Noche
de lieder
Las Palmas. Auditorio Alfredo
Kraus. 09 de enero-99. Lieder de F. Schubert sobre
textos de Seidl: Sehnsucht (D.
879), Bei Dir allein (D.866/2),
Der
Wanderer an den Mond (D. 870),
Das
Zügenglöcklein (D. 871),
Die
Taubenpost (D. 965A- incluído en la serie Schwanengesang
como D. 957/14). Lieder de Schubert sobre textos de Rellstab: Schwanengesang
(D.957/1-7): 1. Liebesbottschaft, 2. Kriegers Ahnung, 3.
Frühlingssehnsucht,
4. Ständchen, , 5. Aufenthalt, 6. In der Ferne,
7. Abschied; Herbs (D. 945).
Lieder
de Schubert sobre textos de Heine: Schwanengesang
(D.957/8-13): 8. Der Atlas, 9. Ihr Bild, 10. Das Fischermädchen,
11. Die Stadt, 12. Am Meer, 13. Der Doppelgänger
. Matthias Goerne (barítono). Alfred Brendel (piano).

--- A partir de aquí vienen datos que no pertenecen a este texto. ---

Lemma pvx_invited_mwf : mwf id pvx_invited.
Proof.
  split; simpl; [by intros ? ?; rewrite lookup_empty| |by intros ? ? ? ?; rewrite lookup_empty|].
  - intros k i. rewrite lookup_singleton_Some. intros [<- <-]. done.
  - intros k1 k2 i1 i2. rewrite !lookup_singleton_Some. by intros [<- <-] [<- <-].
Qed.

Antiguo discípulo de Dietrich Fischer-Diskau
y posteriormente de
Elizabeth Schwarzkopf, a sus 30 años
Matthias
Goerne es un consumado cantante de lieder, algo que demostró
en la noche del sábado. El barítono alemán
posee una voz robusta, enérgica y de gran sonoridad, que domina
tanto en los
piano como en los forte, pasando de un matiz
a otro con suavidad exquisita. A través de los 19 lieder
de Schubert sobre texto de Johann Gabriel Seidl (1804-1875), Ludwig
Rellstab (1799-1869) y Heinrich Heine (1797-1856), todos ellos
coetáneos de Schubert y preocupados por los clásicos temas
de la época: el amor y la muerte, pudimos comprobar la gran calidad
de su voz aplicada al dramatismo en el que es capaz de combinar el esplendor
con la gravedad con brillante naturalidad.
La calidad de los textos de Heine es superior a los
de Seidl y Rellstab, y es precisamente sobre sus poemas, además
de los de Goethe, en los que se aprecia con mayor claridad una música
más cercana aún a la letra en las piezas de Schubert.
Esta misma sincronía se dió también entre ambos intérpretes.
Brendel, al piano, realizó un trabajo adecuado a la voz y expresividad
del barítono en todo momento, remarcando cada expresión vocal
con igual dulzura o dramatismo que Goerne. El fruto de esta colaboración
es una absoluta sinergia que convierte su interpretación en una
recreación.
La enorme sala sinfónica del auditorio quizás
no sea la adecuada para este tipo de recitales. La sala de cámara
del mismo, parece a priori, más idónea tanto para el carácter
del recital como para albergar al selecto, pero no muy numeroso público
que pudo disfrutar de una grata velada vocal.
El programa de mano presentaba los textos originales
y la cuidada traducción al español de Angel F. Mayo.